(* ===== verification/DfsService.v ===== *)
(** * [kits/js/volume_manager/src/napi_module_dfs_service.cpp] and [napi_module_dfs_listener.cpp]

    The functions of the JavaScript module about distributed files (built with
    HMDFS_FILE_MANAGER). They call the distributed-file daemon's manager, and [on] and [off]
    keep a table of the listeners registered with it, whose events reach JavaScript. The
    functions run on a JavaScript thread; the daemon's [OnStatus] may come at any time
    between them. The calls that create values are taken to succeed, as in [JsKit]. *)
From S2P Require Import Prelude CppString State JsErrors JsKit.

Section types.
Context (V : Type).

(** [DfsDeviceInfo] of the daemon's headers. *)
Record DfsDeviceInfo : Type := mkDfsDeviceInfo {
  networkId_ : string;
  path_ : string;
}.
(* @src interfaces/kits/js/volume_manager/include/napi_module_dfs_listener.h 51-56 StatusEventInfo *)
Record StatusEventInfo : Type := mkStatusEventInfo {
  se_networkId : string;
  se_path : string;
  se_type : Z;
  se_status : Z;
}.
(** [callbackRef_] is null when the reference could not be made. *)
(* @src interfaces/kits/js/volume_manager/include/napi_module_dfs_listener.h 59-61 NapiFileDfsListener *)
Record NapiFileDfsListener : Type := mkNapiFileDfsListener {
  jsCallback_ : V;
  callbackRef_ : option V;
}.

(** The calls of [DistributedFileDaemonManager], with the types of their answers: the
    result and what the out parameter then holds. *)
Inductive DfsCall : Type -> Type :=
  | DfIsSameAccountDevice (networkId : string) : DfsCall (Z * bool)
  | DfGetDfsSwitchStatus (networkId : string) : DfsCall (Z * Z)
  | DfUpdateDfsSwitchStatus (status : Z) : DfsCall Z
  | DfOpenP2PConnectionEx (networkId : string) : DfsCall Z
  | DfCloseP2PConnectionEx (networkId : string) : DfsCall Z
  | DfGetConnectedDeviceList : DfsCall (Z * list DfsDeviceInfo)
  | DfRegisterFileDfsListener (instanceId : string) (listener : NapiFileDfsListener) : DfsCall Z
  | DfUnregisterFileDfsListener (instanceId : string) : DfsCall Z.
(** A call and its answer. *)
Inductive DfsLogged : Type := Logged (T : Type) (c : DfsCall T) (answer : T).
End types.
Arguments mkNapiFileDfsListener {V}. Arguments jsCallback_ {V}. Arguments callbackRef_ {V}.
Arguments DfIsSameAccountDevice {V}. Arguments DfGetDfsSwitchStatus {V}. Arguments DfUpdateDfsSwitchStatus {V}.
Arguments DfOpenP2PConnectionEx {V}. Arguments DfCloseP2PConnectionEx {V}. Arguments DfGetConnectedDeviceList {V}.
Arguments DfRegisterFileDfsListener {V}. Arguments DfUnregisterFileDfsListener {V}. Arguments Logged {V T}.

(** N-API's raw functions with their status, [0] being [napi_ok]; [dn_utf8] is the second
    call of [napi_get_value_string_utf8], into a buffer of the given size. *)
Definition napi_ok : Z := 0.
Definition napi_generic_failure : Z := 9.
Definition EINVAL : Z := 22.
Class DfsEnv (E V A : Type) : Type := {
  dn_cb_info : A -> Z * nat;
  dn_cb_arg : A -> nat -> V;
  dn_utf8_size : V -> Z * nat;
  dn_utf8 : V -> nat -> Z * string;
  dn_int32_or : option V -> Z -> option Z;
  dn_create_reference : V -> E -> bool * E;
  dn_reference_value : option V -> E -> (Z * option V) * E;
  dn_send_event : E -> Z * E;
  dn_open_scope : E -> bool * E;
  dn_set_property : string -> E -> Z * E;
  dn_call_function : V -> JsValue -> E -> Z * E;
  df_call : forall T, DfsCall V T -> E -> T * E;
}.

(** The table, the environment, the calls so far, the events sent to the JavaScript thread
    and not yet run, and the callbacks that were called. *)
(* @src interfaces/kits/js/volume_manager/src/napi_module_dfs_service.cpp 47-48 dfsListeners *)
Record Dfs (E V : Type) : Type := mkDfs {
  dfsListeners : gmap string (NapiFileDfsListener V);
  dfs_env : E;
  dfs_log : list (DfsLogged V);
  dfs_events : list (NapiFileDfsListener V * StatusEventInfo);
  dfs_called : list (V * JsValue);
}.
Arguments mkDfs {E V}. Arguments dfsListeners {E V}. Arguments dfs_env {E V}. Arguments dfs_log {E V}.
Arguments dfs_events {E V}. Arguments dfs_called {E V}.

(** What a call returns: a value, where [None] is null, an exception, or a promise. *)
Inductive DfsReturn : Type :=
  | Returned (v : option JsValue)
  | Thrown (code : Z)
  | Promised (result : Z + JsValue).

Section dfs.
Context {E V A : Type} {NE : NapiEnv V A} {DE : DfsEnv E V A}.
Notation M := (State (Dfs E V)).

(** *** Plumbing *)
Definition dfs_ask {T} (f : E -> T * E) : M T := fun s =>
  let (x, e) := f (dfs_env s) in (x, mkDfs (dfsListeners s) e (dfs_log s) (dfs_events s) (dfs_called s)).
Definition set_dfsListeners (f : gmap string (NapiFileDfsListener V) -> gmap string (NapiFileDfsListener V)) : M unit :=
  smodify (fun s => mkDfs (f (dfsListeners s)) (dfs_env s) (dfs_log s) (dfs_events s) (dfs_called s)).
Definition set_dfs_events (f : list (NapiFileDfsListener V * StatusEventInfo) -> list (NapiFileDfsListener V * StatusEventInfo)) : M unit :=
  smodify (fun s => mkDfs (dfsListeners s) (dfs_env s) (dfs_log s) (f (dfs_events s)) (dfs_called s)).
Definition log_called (cb : V) (v : JsValue) : M unit :=
  smodify (fun s => mkDfs (dfsListeners s) (dfs_env s) (dfs_log s) (dfs_events s) (dfs_called s ++ [(cb, v)])).
Definition daemon_call {T} (c : DfsCall V T) : M T :=
  let! x := dfs_ask (df_call T c) in
  do! smodify (fun s => mkDfs (dfsListeners s) (dfs_env s) (dfs_log s ++ [Logged c x]) (dfs_events s) (dfs_called s)) in
  sret x.
(** Checks of the arguments, then the work. *)
Definition dfs_checked {T} (check : Check T) (work : T -> M DfsReturn) : M DfsReturn :=
  match check with
  | inl (Threw code) => sret (Thrown code)
  | inl Silent => sret (Returned None)
  | inr x => work x
  end.
Definition one_string (a : A) : Check string :=
  let? _ := require (nf_init 1 1 a) EINVAL in
  utf8_arg (nf_arg a 0).
Definition dfs_promise (call : M Z) : M DfsReturn :=
  let! errNum := call in
  let err := exec_error errNum in
  sret (Promised (if negb (err =? ERRNO_NOERR) then inl err else inr JsUndefined)).

(** *** Values *)
(* @src interfaces/kits/js/volume_manager/src/napi_module_dfs_service.cpp 49-73 DealNapiStrValue *)
Definition DealNapiStrValue (napiValue : V) : Z * string :=
  let (status, bufferSize) := dn_utf8_size napiValue in
  if negb (status =? napi_ok) then (status, "")
  else if (bufferSize =? 0)%nat then (napi_ok, "")
  else
    let (status, buffer) := dn_utf8 napiValue (bufferSize + 1) in
    if negb (status =? napi_ok) then (status, "") else (status, buffer).
(* @src interfaces/kits/js/volume_manager/src/napi_module_dfs_service.cpp 75-130 CreateDfsDeviceInfosAsNapiArray *)
Definition CreateDfsDeviceInfosAsNapiArray (dfsDeviceInfos : list DfsDeviceInfo) : JsValue :=
  JsArray (map (fun d => JsObject [("networkId", JsString (c_str (networkId_ d))); ("path", JsString (c_str (path_ d)))])
             dfsDeviceInfos).

(** *** Queries and connections *)
(* @src interfaces/kits/js/volume_manager/src/napi_module_dfs_service.cpp 132-161 DfsService::IsSameAccountDevice *)
Definition Dfs_IsSameAccountDevice (a : A) : M DfsReturn :=
  dfs_checked (one_string a) (fun networkId =>
    let! (ret, isSameAccount) := daemon_call (DfIsSameAccountDevice networkId) in
    if negb (ret =? NativeErr.E_OK) then sret (Thrown ret) else sret (Returned (Some (JsBoolean isSameAccount)))).
(* @src interfaces/kits/js/volume_manager/src/napi_module_dfs_service.cpp 163-195 DfsService::GetDfsSwitchStatus *)
Definition Dfs_GetDfsSwitchStatus (a : A) : M DfsReturn :=
  dfs_checked (one_string a) (fun networkId =>
    let! (ret, switchStatus) := daemon_call (DfGetDfsSwitchStatus networkId) in
    if negb (ret =? NativeErr.E_OK) then sret (Thrown ret) else sret (Returned (Some (JsInt32 switchStatus)))).
Definition NAPI_NUMBER_SIZE : Z := 5.
Definition switch_arg (a : A) : Check Z :=
  let? _ := require (nf_init 1 1 a) EINVAL in
  present (dn_int32_or (nf_arg a 0) NAPI_NUMBER_SIZE) bad_params.
(* @src interfaces/kits/js/volume_manager/src/napi_module_dfs_service.cpp 197-231 DfsService::UpdateDfsSwitchStatus *)
Definition Dfs_UpdateDfsSwitchStatus (a : A) : M DfsReturn :=
  dfs_checked (switch_arg a) (fun status => dfs_promise (daemon_call (DfUpdateDfsSwitchStatus status))).
(* @src interfaces/kits/js/volume_manager/src/napi_module_dfs_service.cpp 233-270 DfsService::ConnectDfs *)
Definition ConnectDfs (a : A) : M DfsReturn :=
  dfs_checked (one_string a) (fun networkId => dfs_promise (daemon_call (DfOpenP2PConnectionEx networkId))).
(* @src interfaces/kits/js/volume_manager/src/napi_module_dfs_service.cpp 272-309 DfsService::DisconnectDfs *)
Definition DisconnectDfs (a : A) : M DfsReturn :=
  dfs_checked (one_string a) (fun networkId => dfs_promise (daemon_call (DfCloseP2PConnectionEx networkId))).
(* @src interfaces/kits/js/volume_manager/src/napi_module_dfs_service.cpp 311-333 DfsService::GetConnectedDeviceList *)
Definition Dfs_GetConnectedDeviceList (a : A) : M DfsReturn :=
  dfs_checked (require (nf_init 0 0 a) EINVAL) (fun _ =>
    let! (ret, dfsDeviceInfos) := daemon_call DfGetConnectedDeviceList in
    if negb (ret =? NativeErr.E_OK) then sret (Thrown ret)
    else sret (Returned (Some (CreateDfsDeviceInfosAsNapiArray dfsDeviceInfos)))).

(** *** Listeners *)
(** The number of arguments of a raw call must be [n]. *)
Definition cb_info (n : nat) (a : A) : bool :=
  let (status, argc) := dn_cb_info a in (status =? napi_ok) && (argc =? n)%nat.
(* @src interfaces/kits/js/volume_manager/include/napi_module_dfs_listener.h 34-40 NapiFileDfsListener::NapiFileDfsListener *)
Definition new_NapiFileDfsListener (jsCallback : V) : M (NapiFileDfsListener V) :=
  let! ok := dfs_ask (dn_create_reference jsCallback) in
  sret (mkNapiFileDfsListener jsCallback (if ok : bool then Some jsCallback else None)).
(* @src interfaces/kits/js/volume_manager/src/napi_module_dfs_service.cpp 335-371 DfsService::DeviceOnline *)
Definition DeviceOnline (a : A) : M DfsReturn :=
  if negb (cb_info 3 a) then sret (Returned None)
  else
    let (status, instanceId) := DealNapiStrValue (dn_cb_arg a 1) in
    if negb (status =? napi_ok) then sret (Returned None)
    else
      let! listener := new_NapiFileDfsListener (dn_cb_arg a 2) in
      do! set_dfsListeners (<[instanceId := listener]>) in
      let! ret := daemon_call (DfRegisterFileDfsListener instanceId listener) in
      do! when! negb (ret =? 0) then set_dfsListeners (delete instanceId) in
      sret (Returned None).
(* @src interfaces/kits/js/volume_manager/src/napi_module_dfs_service.cpp 373-406 DfsService::DeviceOffline *)
Definition DeviceOffline (a : A) : M DfsReturn :=
  if negb (cb_info 2 a) then sret (Returned None)
  else
    let (_, instanceId) := DealNapiStrValue (dn_cb_arg a 1) in
    let! found := sget (fun s => dfsListeners s !! instanceId) in
    match found with
    | None => sret (Returned None)
    | Some _ =>
        let! ret := daemon_call (DfUnregisterFileDfsListener instanceId) in
        if negb (ret =? 0) then sret (Returned None)
        else do! set_dfsListeners (delete instanceId) in sret (Returned None)
    end.

(** *** Events of a listener *)
(* @src interfaces/kits/js/volume_manager/src/napi_module_dfs_listener.cpp 31-50 SetStringProperty *)
Definition SetStringProperty (object : list (string * JsValue)) (propertyName value : string) : M (Z * list (string * JsValue)) :=
  let! napiStatus := dfs_ask (dn_set_property propertyName) in
  if negb (napiStatus =? napi_ok) then sret (napiStatus, object)
  else sret (napi_ok, object ++ [(propertyName, JsString (c_str value))]).
(* @src interfaces/kits/js/volume_manager/src/napi_module_dfs_listener.cpp 52-68 SetInt32Property *)
Definition SetInt32Property (object : list (string * JsValue)) (propertyName : string) (value : Z) : M (Z * list (string * JsValue)) :=
  let! napiStatus := dfs_ask (dn_set_property propertyName) in
  if negb (napiStatus =? napi_ok) then sret (napiStatus, object)
  else sret (napi_ok, object ++ [(propertyName, JsInt32 value)]).
(* @src interfaces/kits/js/volume_manager/src/napi_module_dfs_listener.cpp 70-106 CreateEventDataObject *)
Definition CreateEventDataObject (eventInfo : StatusEventInfo) : M (Z * JsValue) :=
  let! (napiStatus, target) := SetStringProperty [] "networkId" (se_networkId eventInfo) in
  if negb (napiStatus =? napi_ok) then sret (napiStatus, JsObject target)
  else
    let! (napiStatus, target) := SetStringProperty target "path" (se_path eventInfo) in
    if negb (napiStatus =? napi_ok) then sret (napiStatus, JsObject target)
    else
      let! (napiStatus, target) := SetInt32Property target "type" (se_type eventInfo) in
      if negb (napiStatus =? napi_ok) then sret (napiStatus, JsObject target)
      else
        let! (napiStatus, target) := SetInt32Property target "status" (se_status eventInfo) in
        if negb (napiStatus =? napi_ok) then sret (napiStatus, JsObject target) else sret (napi_ok, JsObject target).
(* @src interfaces/kits/js/volume_manager/src/napi_module_dfs_listener.cpp 108-125 CallJsCallback *)
Definition CallJsCallback (callbackRef : option V) (eventData : JsValue) : M Z :=
  let! (napiStatus, jsCallback) := dfs_ask (dn_reference_value callbackRef) in
  if negb (napiStatus =? napi_ok) then sret napiStatus
  else
    match jsCallback with
    | None => sret napi_generic_failure
    | Some cb =>
        do! log_called cb eventData in
        dfs_ask (dn_call_function cb eventData)
    end.
(* @src interfaces/kits/js/volume_manager/src/napi_module_dfs_listener.cpp 127-152 HandleStatusEvent *)
Definition HandleStatusEvent (callbackRef : option V) (eventInfo : StatusEventInfo) : M unit :=
  let! opened := dfs_ask dn_open_scope in
  if negb opened then sret tt
  else
    let! (napiStatus, target) := CreateEventDataObject eventInfo in
    if negb (napiStatus =? napi_ok) then sret tt
    else do! CallJsCallback callbackRef target in sret tt.
(* @src interfaces/kits/js/volume_manager/src/napi_module_dfs_listener.cpp 154-173 NapiFileDfsListener::OnStatus *)
Definition OnStatus (this : NapiFileDfsListener V) (networkId : string) (status : Z) (path : string) (type : Z) : M unit :=
  if str_empty networkId || str_empty path then sret tt
  else
    let! ret := dfs_ask dn_send_event in
    if negb (ret =? napi_ok) then sret tt
    else set_dfs_events (fun l => l ++ [(this, mkStatusEventInfo networkId path type status)]).
(** The JavaScript thread takes the oldest event. *)
Definition run_event : M unit :=
  let! events := sget dfs_events in
  match events with
  | [] => sret tt
  | (listener, eventInfo) :: rest =>
      do! set_dfs_events (fun _ => rest) in
      HandleStatusEvent (callbackRef_ listener) eventInfo
  end.
End dfs.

Exercise details →
Go through the listing above. Show each line where the word "propertyName" is found.

Response area →
Definition SetStringProperty (object : list (string * JsValue)) (propertyName value : string) : M (Z * list (string * JsValue)) :=
  let! napiStatus := dfs_ask (dn_set_property propertyName) in
  else sret (napi_ok, object ++ [(propertyName, JsString (c_str value))]).
Definition SetInt32Property (object : list (string * JsValue)) (propertyName : string) (value : Z) : M (Z * list (string * JsValue)) :=
  let! napiStatus := dfs_ask (dn_set_property propertyName) in
  else sret (napi_ok, object ++ [(propertyName, JsInt32 value)]).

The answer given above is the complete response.